Thanks to Curly Rocket's Martin Linklater, Strange Flavour's Aaron Fothergill, AppyNation/Spilt Milk Studios's Andrew Smith, Greenfly Studios's Stephen Morris, Rodeo Games's Richard Brooks, Laserdog Games's Simon Renshaw, Hammer & Chisel's Jason Citron, Tin Man Games's Ben Britten, and Hello Games's Sean Murray for taking the time to answer our questions.
App Store Fifth Anniversary: The New Generation Of iOS Developers Spout Off
Over the past five years, many thousands of developers have tried their luck in creating the next big hit for iOS gamers. While some were there right from the beginning, others have found success in only the last couple of years. I took the time to chat to four relatively recently successful developers to find out exactly why they were so interested in pursuing the App Store route, and how they've found the experience so far.
"First and foremost it was the ease of development and getting things...running quickly, with no development kits and long processes of approval," explained Simon Flesser of Simogo (most famous for the rather exceptionally spooky Year Walk). "That coupled with us being interested in the iPhone as a gaming platform and the different features it provides, touchscreen interaction, motion controls, constant internet connection..."
Barry Meade of Fireproof Studios (makers of BAFTA award winning The Room) had similar views: "As a small team with little resources to draw on, the fact you could self-publish on the App Store was a huge enabler for us...The Room might never have been made if we'd had to rely on a publisher as it was a bit too unusual...they would not have believed in the game like we did." As he pointed out, "the App Store allowed a team from nowhere to make a small game and see big success."
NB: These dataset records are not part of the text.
(** The guard compares amounts as text and records only after the response:
    the same payment spelled differently ("10", "0xA") is not a duplicate, and
    two requests that both check before either records both pass. *)
Theorem replay_guard_gaps {E} `{NonceStorage E} parseUrl now u p (t : NonceTracker E) :
  nt_entries t = ∅ → nt_external t = None →
  BigInt "10" = BigInt "0xA" ∧
  (checkOrThrow parseUrl now u p "0xA" (record_nonce parseUrl now u p "10" t)).2 = Ok tt ∧
  (let t1 := (checkOrThrow parseUrl now u p "10" t).1 in
   (checkOrThrow parseUrl now u p "10" t).2 = Ok tt ∧
   (checkOrThrow parseUrl now u p "10" t1).2 = Ok tt).
Proof.
  intros He Hx. split; [reflexivity|]. unfold checkOrThrow, isDuplicate, record_nonce, gc. simpl.
  rewrite He, Hx. split.
  - assert (buildKey parseUrl u p "10" ≠ buildKey parseUrl u p "0xA") as Hne.
    { unfold buildKey. intros H1%(f_equal chars). rewrite !chars_app in H1.
      do 4 apply app_inv_head in H1. done. }
    assert (Hl : filter (λ '(_, ts), now ≤ ts)
      (<[buildKey parseUrl u p "10":=now + nt_ttlMs t]> (∅ : gmap string Z)) !!
        buildKey parseUrl u p "0xA" = None).
    { apply map_lookup_filter_None. left. by rewrite lookup_insert_ne, lookup_empty. }
    by rewrite Hl.
  - by rewrite map_filter_empty, lookup_empty.
Qed.

Lemma replay_guard_gaps_witness :
  (checkOrThrow (λ _, None) 7 "https://a" "d" "0xA"
     (record_nonce (λ _, None) 7 "https://a" "d" "10" (new_NonceTracker (E := Empty_set) None None))).2 = Ok tt.
Proof.
  exact (proj1 (proj2 (replay_guard_gaps (λ _, None) 7 "https://a" "d"
    (new_NonceTracker (E := Empty_set) None None) eq_refl eq_refl))).
Defined.

(** ** Amount guard: properties *)

Lemma js_sort_leb_sorted l : js_sorted Z.leb (js_sort Z.leb l).
Proof. apply js_sort_sorted; intros; lia. Qed.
The Room's Fireproof Games is one such team made up of ex-AAA developers, with the studio formed by six ex-lead artists from Criterion Games' Burnout franchise. Similarly, Warhammer Quest's Rodeo Games came from such a background. Formed from executives previously working for the likes of EA, Lionhead, Criterion and Codemasters, Rodeo Games were provided the opportunity to pursue something new, thanks to the App Store.
"Well, we'd been in the AAA games industry for many years and had been talking about how to take steps in setting up our own company. The App Store was just flourishing at the time. It was this awesome, new, bold place for smaller dev teams to put their games in-front of a huge audience. So we crafted a plan with the mindset of making the very best turn based strategy games on iOS, and Rodeo Games was the result," Ben Murch, co-founder, explained.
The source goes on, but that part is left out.